May 28 at 2:00 p.m. --$10

Relax, grab a brew, listen to the sweet sounds of music, and enjoy the beauty of the prairie at this inaugural event on May 28th at 2:00 p.m. The band Pilgrim Classic Country explores the evolution of Country music, an American musical phenomenon, with early Jimmie Rodgers (Blue Yodels), Bob Wills’ western swing, and Sons of the Pioneers (“Tumbling Tumbleweeds”) as well as musical greats Hank Williams and Ernest Tubbs and the classic country era of 1950s and 1960s. The performance will include songs by Patsy Cline, Kitty Wells, Waylon Jennings, Johnny Cash, Merle Haggard and contemporary greats like George Strait and Garth Brooks.

Guests are also welcome to explore the Willa Cather Memorial Prairie and learn about recent restoration efforts. The 608-acre prairie, located 5 miles south of Red Cloud, is unique in that it has never seen the blade of a plow. This ecological treasure is the largest never-been-plowed, native prairie in six counties.

Those attending are encouraged to bring lawn chairs or blankets. The Prairie is located 5 miles south of Red Cloud on the west side of Highway 281. The concert will be held in the Red Cloud Opera House in the event of inclement weather. Tickets are $10 and are available by calling 402.746.2641 or online at www.WillaCather.org.

Place-Based Identity: A creative-nonfiction workshop

focused on connections between self and place

With Angela L. Glover, Artist-in-residency

June 2-5, 2011

The 4th annual Prairie Writers’ Workshop will provide participants with the rare opportunity to gain insight about nonfiction writing while visiting the prairie town that inspired Nebraska’s Pulitzer Prize-winning author, Willa Cather. Angela L. Glover of Simpson College will serve as the artist-in-residency for this year’s event.

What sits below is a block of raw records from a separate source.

(** ** Distances and predictions *)
Lemma fs_distance_ok a b len :
  len ≤ length a → len ≤ length b → ensures (fs_distance a b len) notneg.
Proof.
  intros Ha Hb. unfold fs_distance. eapply ensures_bind_mono.
  - apply (ensures_for (fun _ s => notneg s)); [lia | apply notneg_d0|].
    intros j s Hj Hs. csteps; [lia..|]. auto with dbl.
  - intros s Hs. simpl. destruct (len =? 0); auto with dbl.
Qed.

(** [rows] rows of at least [cols] cells. *)
Definition mat_ok (m : list (list double)) (rows cols : nat) : Prop :=
  rows ≤ length m ∧ ∀ i row, m !! i = Some row → cols ≤ length row.

(** [d] are the distances of the first [n] rows. *)
Definition dists_ok (m : list (list double)) (nw : list double) (cols n : nat) (d : list double) : Prop :=
  ∀ i row, i < n → m !! i = Some row → ∃ x, fs_distance row nw cols = Ok x ∧ d !! i = Some x.

Lemma dists_ok_step m nw cols i row x d :
  m !! i = Some row → fs_distance row nw cols = Ok x → i < length d →
  dists_ok m nw cols i d → dists_ok m nw cols (S i) (<[i := x]> d).
Proof.
  intros Hr Hx Hi Hd j row' Hj Hr'. destruct (decide (j = i)) as [->|].
  - simplify_eq. exists x. by rewrite list_lookup_insert_eq.
  - rewrite list_lookup_insert_ne by done. apply Hd; [lia | done].
Qed.

Lemma dist_row_ok m nw rows cols i :
  mat_ok m rows cols → cols ≤ length nw → i < rows →
  ∃ row x, m !! i = Some row ∧ rd m i = Ok row ∧ fs_distance row nw cols = Ok x ∧ notneg x.
Proof.
  intros [Hr Hc] Hnw Hi. destruct (rd_lt m i ltac:(lia)) as (row & Hrow & Hrd).
  destruct (ensures_inv _ _ (fs_distance_ok row nw cols (Hc _ _ Hrow) Hnw)) as (x & Hx & Hn).
  exists row, x. done.
Qed.

Lemma row_distances_ok m nw rows cols :
  mat_ok m rows cols → cols ≤ length nw →
  ensures (row_distances rows cols m nw) (fun d => length d = rows ∧ dists_ok m nw cols rows d).
Proof.
  intros Hm Hnw. apply (ensures_for (fun i d => length d = rows ∧ dists_ok m nw cols i d)); [lia| |].
  - rewrite length_replicate. split; [done|]. intros ? ? ?. lia.
  - intros i d Hi [Hl Hd]. destruct (dist_row_ok m nw rows cols i Hm Hnw ltac:(lia)) as (row & x & Hr & -> & Hx & _).
    cbn [mbind res_bind]. rewrite Hx. cbn [mbind res_bind]. apply ensures_wr; [lia|].
    rewrite length_insert. split; [done|]. eapply dists_ok_step; eauto. lia.
Qed.

Lemma row_distances_min_ok m nw rows cols :
  mat_ok m rows cols → cols ≤ length nw →
  ensures (row_distances_min rows cols m nw) (fun '(d, mn) => length d = rows ∧ dists_ok m nw cols rows d).
Proof.
  intros Hm Hnw. eapply ensures_mono.
  - apply (ensures_for (fun i st => length st.1 = rows ∧ dists_ok m nw cols i st.1)); [lia| |].
    + simpl. rewrite length_replicate. split; [done|]. intros ? ? ?. lia.
    + intros i [d mn] Hi [Hl Hd]. simpl in *.
      destruct (dist_row_ok m nw rows cols i Hm Hnw ltac:(lia)) as (row & x & Hr & -> & Hx & _).
      cbn [mbind res_bind]. rewrite Hx. cbn [mbind res_bind]. apply ensures_bind, ensures_wr; [lia|].
      simpl. rewrite length_insert. split; [done|]. eapply dists_ok_step; eauto. lia.
  - intros [d mn] H. exact H.
Qed.

Lemma weighted_mean_ok k d n w targets w_sum :
  length w = k → n ≤ length targets → ensures (weighted_mean k (enc k (ranking d n)) w targets w_sum) (fun _ => True).
Proof.
  intros Hw Ht. apply (ensures_for (fun _ _ => True)); [lia | done|]. intros i r Hi _.
  rewrite (rd_some _ _ _ (lookup_enc k _ i ltac:(lia))). cbn [mbind res_bind].
  destruct (ranking d n !! i) as [x|] eqn:E; [|done].
  destruct (Z.eqb_spec (Z.of_nat x) (-1)); [lia|]. cbn [negb]. rewrite rdz_nat.
  assert (x < n) by (apply (ranking_lt d n); by eapply list_elem_of_lookup_2).
  csteps; [lia | lia | done].
Qed.
(** [_bt_check_unique]: another live tuple with the key, or the key's own entry
    leading by its HOT chain to the tuple being inserted, is a conflict. *)
Definition my_index_insert (r : relname) (values : list Datum) (tid : nat) (heap_only : bool)
    (checkUnique : IndexUniqueCheck) : PG bool :=
  keys ← pg_lift (values_key (indnatts r) values);
  dup ← pg_get (fun st => existsb (fun '(i, t) => negb (i =? tid) && has_key keys t)
                            (zip (seq 0 (length (rows st r))) (rows st r)));
  match checkUnique with
  | UNIQUE_CHECK_NO => mret true
  | UNIQUE_CHECK_YES =>
      if (dup : bool) || heap_only
      then pg_throw (Fault_elog "duplicate key value violates unique constraint"%string)
      else mret true
  end.

(** The insertion of a tuple with its index entry, undone on an error. *)
Definition try_insert (r : relname) (t : tuple) (values : list Datum) (checkUnique : IndexUniqueCheck) : PG unit :=
  tid ← simple_heap_insert r t;
  pg_try (my_index_insert r values tid false checkUnique ≫= fun _ => mret tt)
    (CommandCounterIncrement ≫= fun _ => simple_heap_delete r tid).

(** [my_simple_heap_update] and, when it succeeded, the index entry. *)
Definition try_update (r : relname) (tid : nat) (t : tuple) (values : list Datum)
    (checkUnique : IndexUniqueCheck) : PG unit :=
  hot ← pg_get (fun st => heap_update_hot (cid st));
  ok ← my_simple_heap_update r tid t;
  if (ok : bool) then my_index_insert r values tid hot checkUnique ≫= fun _ => mret tt else mret tt.

(** The opening and closing of an index scan on a relation. *)
Definition open_scan (r : relname) (keys : list Z) : PG (option (nat * tuple)) :=
  heap_openrv r ≫= fun _ => index_open r ≫= fun _ => index_beginscan r ≫= fun _ => index_getnext r keys.

Definition close_scan (r : relname) : PG unit :=
  index_endscan r ≫= fun _ => index_close r ≫= fun _ => heap_close r.
End access.

(** ** Rules of the monad *)
Lemma pg_ensures_bind {A B} (m : PG A) (f : A → PG B) st Q :
  pg_ensures m st (fun a st' => pg_ensures (f a) st' Q) → pg_ensures (m ≫= f) st Q.
Proof. unfold pg_ensures, mbind, PG_bind. by destruct (m st) as [[]]. Qed.

Lemma pg_ensures_mono {A} (m : PG A) st (P Q : A → pgstate → Prop) :
  pg_ensures m st P → (∀ a st', P a st' → Q a st') → pg_ensures m st Q.
Proof. unfold pg_ensures. destruct (m st) as [[] ?]; auto. Qed.

Lemma pg_ensures_bind_mono {A B} (m : PG A) (f : A → PG B) st (P : A → pgstate → Prop) Q :
  pg_ensures m st P → (∀ a st', P a st' → pg_ensures (f a) st' Q) → pg_ensures (m ≫= f) st Q.
Proof. intros Hm Hf. apply pg_ensures_bind. by eapply pg_ensures_mono. Qed.

Lemma pg_ensures_inv {A} (m : PG A) st Q : pg_ensures m st Q → ∃ a st', m st = (Ok a, st') ∧ Q a st'.
Proof. unfold pg_ensures. destruct (m st) as [[] ?]; naive_solver. Qed.

Lemma pg_bind_ok {A B} (m : PG A) (f : A → PG B) st a st' : m st = (Ok a, st') → (m ≫= f) st = f a st'.
Proof. unfold mbind, PG_bind. by intros ->. Qed.

Lemma pg_bind_ext {A B} (m m' : PG A) (f : A → PG B) st : m st = m' st → (m ≫= f) st = (m' ≫= f) st.
Proof. unfold mbind, PG_bind. by intros ->. Qed.

Lemma pg_lift_ok {A B} (m : res A) (f : A → PG B) st a : m = Ok a → (pg_lift m ≫= f) st = f a st.
Proof. by intros ->. Qed.

Lemma pg_ret_bind {A B} (a : A) (f : A → PG B) st : (mret a ≫= f) st = f a st.
Proof. done. Qed.

Lemma pg_get_bind {A B} (g : pgstate → A) (f : A → PG B) st : (pg_get g ≫= f) st = f (g st) st.
Proof. done. Qed.

Lemma pg_ensures_lift {A} (m : res A) st (Q : A → pgstate → Prop) :
  ensures m (fun a => Q a st) → pg_ensures (pg_lift m) st Q.
Proof. unfold pg_ensures, pg_lift. by destruct m. Qed.

Lemma pg_ensures_intro {A} (m : PG A) st a st' (Q : A → pgstate → Prop) :
  m st = (Ok a, st') → Q a st' → pg_ensures m st Q.
Proof. unfold pg_ensures. by intros ->. Qed.

(** [for] loops whose body uses the session. *)
Fixpoint pg_for_from {S : Type} (i n : nat) (body : nat → S → PG S) (s : S) : PG S :=
  match n with
  | O => mret s
  | Datatypes.S n' => s' ← body i s; pg_for_from (Datatypes.S i) n' body s'
  end.

Definition pg_for {S : Type} (lo hi : nat) (body : nat → S → PG S) (s : S) : PG S :=
  pg_for_from lo (hi - lo) body s.

Lemma pg_ensures_for {S} (I : nat → S → pgstate → Prop) lo hi (body : nat → S → PG S) s st :
  lo ≤ hi → I lo s st →
  (∀ j t st, lo ≤ j < hi → I j t st → pg_ensures (body j t) st (I (Datatypes.S j))) →
  pg_ensures (pg_for lo hi body s) st (I hi).
Proof.
  intros Hle HI Hb. unfold pg_for. remember (hi - lo) as k eqn:Ek. revert lo s st Hle HI Hb Ek.
  induction k as [|k IH]; intros lo s st Hle HI Hb Ek; simpl.
  - by replace hi with lo by lia.
  - eapply pg_ensures_bind_mono; [apply Hb; [lia | done]|]. intros t st' Ht. apply IH; [lia | done | | lia].
    intros j u st1 Hj. apply Hb. lia.
Qed.

(** ** Tuples *)
Lemma for_build {A} n (body : nat → list A → res (list A)) (l : list A) :
  length l = n → (∀ i x acc, l !! i = Some x → body i acc = Ok (acc ++ [x])) →
  for_range 0 n body [] = Ok l.
Proof.
  intros Hl Hb.
  assert (E : ensures (for_range 0 n body []) (fun acc => acc = take n l)).
  { apply (ensures_for (fun i acc => acc = take i l)); [lia | done|]. intros i acc Hi ->.
    destruct (lookup_lt_is_Some_2 l i) as [x Hx]; [lia|]. rewrite (Hb i x) by done.
    simpl. by rewrite (take_S_r l i x). }
  apply ensures_inv in E as (acc & -> & ->). by rewrite take_ge by lia.
Qed.

Lemma heap_form_ok n values :
  length values = n → heap_form_tuple n values (replicate n false) = Ok (Some <$> values).
Proof.
  intros Hl. apply for_build; [by rewrite length_fmap|]. intros i x acc Hx.
  apply list_lookup_fmap_Some in Hx as (v & -> & Hv). pose proof (lookup_lt_Some _ _ _ Hv).
  rewrite (rd_some _ _ _ Hv). cbn [mbind res_bind].
  by rewrite (rd_some _ i false) by (apply lookup_replicate_2; lia).
Qed.

Lemma heap_deform_ok (ds : list Datum) n (values0 : list Datum) :
  length ds = n → length values0 = n →
  heap_deform_tuple (Some <$> ds) values0 (replicate n false) = Ok (ds, replicate n false).
Proof.
  intros Hl Hv. unfold heap_deform_tuple. rewrite length_fmap, Hl.
  assert (E : ensures (for_range 0 n (fun i '(values, isnull) =>
    d ← rd (Some <$> ds) i; values ← wr values i (default null_value d);
    isnull ← wr isnull i (bool_decide (d = None)); Ok (values, isnull)) (values0, replicate n false))
    (fun '(vs, ns) => vs = take n ds ++ drop n values0 ∧ ns = replicate n false)).
  { apply (ensures_for (fun i '(vs, ns) => vs = take i ds ++ drop i values0 ∧ ns = replicate n false)); [lia | done|].
    intros i [vs ns] Hi [-> ->]. destruct (lookup_lt_is_Some_2 ds i) as [x Hx]; [lia|].
    rewrite (rd_some _ i (Some x)) by (by rewrite list_lookup_fmap, Hx). cbn [mbind res_bind default].
    assert (Hlt : length (take i ds) = i) by (rewrite length_take; lia).
    apply ensures_bind, ensures_wr; [rewrite length_app, length_drop; lia|].
    apply ensures_bind, ensures_wr; [rewrite length_replicate; lia|]. split.
    - rewrite insert_app_r_alt, Hlt, Nat.sub_diag by lia.
      destruct (lookup_lt_is_Some_2 values0 i) as [y Hy]; [lia|].
      rewrite (drop_S values0 y i) by done. simpl. by rewrite (take_S_r ds i x), <- (assoc_L (++)).
    - apply list_insert_id. rewrite bool_decide_false by done. apply lookup_replicate_2. lia. }
  apply ensures_inv in E as ([vs ns] & -> & -> & ->). rewrite take_ge, drop_ge by lia. by rewrite app_nil_r.
Qed.
(* ===== verification/Storage.v ===== *)
(** * Storage: the operations of contrib/aqo/storage.c

    Each operation is the C function of that name in the monad [PG] of
    PgState: the arrays of values and null flags are lists of the declared
    size, so a tuple with more columns than the array has cells is a fault.
    A C array argument that a function fills in is returned beside its
    result. *)
From S2P Require Import Prelude Float64 Nodes Utils PgArray LwprModel PgState.
From stdpp Require Import strings.

Definition aqo_stat_size : nat := 20.

(** [Datum values[n];]: every cell that is read is written before. *)
Definition datums (n : nat) : list Datum := replicate n null_value.
Definition falses (n : nat) : list bool := replicate n false.

Definition mk_vector (v : list double) (n : nat) : PG Datum := a ← pg_lift (vform v n); mret (PointerGetDatum a).
Definition mk_matrix (m : list (list double)) (r c : nat) : PG Datum :=
  a ← pg_lift (mform m r c); mret (PointerGetDatum a).
Definition get_vector (d : Datum) (v : list double) : res (list double * nat) :=
  a ← DatumGetArray d; deform_vector a v.
Definition get_matrix (d : Datum) (m : list (list double)) : res (list (list double)) :=
  a ← DatumGetArray d; deform_matrix a m.
(* ===== verification/StorageLwpr.v ===== *)
(** * StorageLwpr: storing LWPR models

    [load_fss_rfwr], [update_fss_rfwr] and [update_fss_rfwr2] of
    contrib/aqo/storage.c: a model is a row of aqo_data_lwpr with one matrix
    per array of its receptive fields, a row of the matrix per field. *)
From S2P Require Import Prelude Float64 PgArray LwprModel PgState Storage.
Import RFA.

(** The arrays stored in columns 9 to 29, in this order. *)
Definition rfwr_arrays : list rfarr :=
  [D; M; alpha; beta; c; SXresYres; SSs2; SSYres; SSXres; U; P; H; r; sum_w; sum_e_cv2; n_data; lambda;
   mean_x; var_x; s; slope].

(** The number of cells stored of each. *)
Definition col_size (nInS ncols : nat) (a : rfarr) : nat :=
  match a with
  | D | M | alpha | SXresYres | SSXres | U | P => nInS * ncols
  | _ => ncols
  end.

Definition hist_cols (ncols : nat) : nat := 1 + ncols * num_history_data_compute_probability_rf.

(** ** Loading *)

(** The blocks of [palloc0]'ed rows, one matrix per array. *)
Definition rfwr_blocks (num_rf nInS ncols : nat) : list (rfarr * list (list double)) :=
  map (fun a => (a, replicate num_rf (palloc0 (col_size nInS ncols a)))) rfwr_arrays.
Lemma conf_result fields WS hist counts ev :
  scored_fields fields → wsz n nInS WS → length hist = num_query_pattern →
  Forall (fun row => length row = num_history_data_compute_probability_rf * n + 1) hist →
  length counts = num_query_pattern → Forall (count_le num_history_data_compute_probability_rf) counts →
  let m' := set_explore_values (set_history (set_ws (set_rf m fields) WS) hist counts) ev in
  model_ok m' ∧ same_model m' ∧ rf m' = fields ∧ explore_values m' = ev ∧ num_history_data m' = counts.
Proof.
  intros Hf Hw H1' H2' H3' H4'. pose proof (scored_fields_ok _ Hf) as Ho. pose proof (Forall2_length _ _ _ Hf) as Hl.
  unfold same_model, scored_fields in *. destruct Hm as [A1 A2 A3 A4 A5 A6 A7 A8 A9]. unfold n, nInS, numRFS in *. destruct m. simpl in *. split; [|by repeat split].
  split; try done. unfold numRFS in *. simpl in *. lia.
Qed.

(** The future value of an input no field covers: the probability of the query
    patterns that use this model. *)
Definition outlier_future (dist counts : list double) : double :=
  foldl (fun f i => match counts !! i, dist !! i with
                    | Some num, Some d => if dlt d0 num then (f + d * outer_future_value)%D else f
                    | _, _ => f end) d0 (seq 0 num_query_pattern).

Lemma est_future_outlier dist counts cs :
  num_query_pattern ≤ length dist → length counts = num_query_pattern → cs_exact cs = None → cs_count cs = 0 →
  est_future_of dist counts cs = Ok (outlier_future dist counts).
Proof.
  intros Hd Hc E1 E2. unfold est_future_of. rewrite E1, E2. cbn [Nat.eqb].
  match goal with |- ?x = _ => assert (Hx : ensures x (fun f => f = outlier_future dist counts)) end.
  { apply (ensures_for (fun k f => f = foldl (fun f i => match counts !! i, dist !! i with
      | Some num, Some d => if dlt d0 num then (f + d * outer_future_value)%D else f | _, _ => f end) d0 (seq 0 k))); [lia | done|].
    intros i f Hi ->. rewrite seq_S, foldl_app. cbn [foldl Nat.add].
    destruct (rd_lt counts i ltac:(lia)) as (num & -> & ->), (rd_lt dist i ltac:(lia)) as (d & -> & ->).
    cbn [mbind res_bind]. by destruct (dlt d0 num). }
  apply ensures_inv in Hx as (f & -> & ->). done.
Qed.

(** What the first [k] fields leave behind. *)
Record conf_upto (cutoff : double) (k : nat) (cs : conf_state) : Prop := {
  upto_quiet : (∀ i RF, i < k → rf m !! i = Some RF → dlt cutoff (act RF) = false) →
    cs_exact cs = None ∧ cs_count cs = 0 ∧ cs_sum_w2 cs = d0 ∧ cs_min_error cs = d_of_Z 9999 ∧
    (cs_w_max cs = d0 ∨ ∃ RF, RF ∈ rf m ∧ cs_w_max cs = act RF ∧ is_nan (act RF) = false);
  upto_exact : ∀ i RF, i < k → rf m !! i = Some RF → exact_field (cfg m) (xn m) cutoff RF → is_Some (cs_exact cs)
}.

Lemma conf_upto_step cutoff k RF cs cs' :
  rf m !! k = Some RF → conf_step cutoff RF cs cs' → conf_upto cutoff k cs → conf_upto cutoff (S k) cs'.
Proof.
  intros HRF [Sq Se] [Uq Ue]. split.
  - intros Hall. destruct Uq as (E1 & E2 & E3 & E4 & E5); [intros i RF' Hi HRF'; apply (Hall i); [lia | done]|].
    destruct Sq as (F1 & F2 & F3 & F4 & F5); [apply (Hall k); [lia | done]|].
    split_and!; [congruence..|]. rewrite F5. destruct (dlt (cs_w_max cs) (act RF)) eqn:E; [|done].
    right. exists RF. apply dlt_key in E. split_and!; [by eapply list_elem_of_lookup_2 | done | apply E].
  - intros i RF' Hi HRF' Hex. apply Se. destruct (decide (i = k)) as [->|Hne].
    + right. by simplify_eq.
    + left. eapply Ue; [|done..]. lia.
Qed.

Three-hour classes will be held daily throughout the residency and writers will be encouraged to visit the Willa Cather Memorial Prairie to glean inspiration from the land and its rare forbs and grasses. Guided tours of Cather’s childhood home and other sites relating to her life and writing will also be available to registrants. The workshop will conclude with a public reception hosted by the Willa Cather Foundation at the Red Cloud Opera House on Sunday, June 5, at 3 p.m. Glover will read from her collection, and writers will have the opportunity to share their work with the public.

Registration is $50 for adults and $35 for students. Register online at www.WillaCather.org or call 866-731-7304.

About the artist: Angela Glover is a Visiting Assistant Professor of English at Simpson College, just south of Des Moines, Iowa, where she teaches writing and literature classes and coordinates the creative writing reading series. She completed graduate work at The University of Nebraska and The University of Kansas, obtaining her PhD in 2008. Her writing has appeared in The Mochilla Review, The Sequel, Heritage of the Great Plains, and Eureka Studies Teaching Short Fiction. Her memoir, All Skate, Now Reverse, is about growing up in the Midwest. As a collective work, it seeks to convey a greater truth about how family and place inform identity and is currently under consideration at Mid List Press. Presently, she's working on a couple of other projects. Glover’s scholarly curiosity in place and identity includes a book project titled “[Re]-settling the United States: How Multicultural Gastronomy Influenced the Flavors of American Literature.” This critical project looks at how the representation of food in the work of authors such as Willa Cather, Zora Neale Hurston, Jumpa Lahiri, Sandra Cisneros, and Amy Tan enables an understanding of cultural identity that is influenced by ethnic cuisine found in the United States.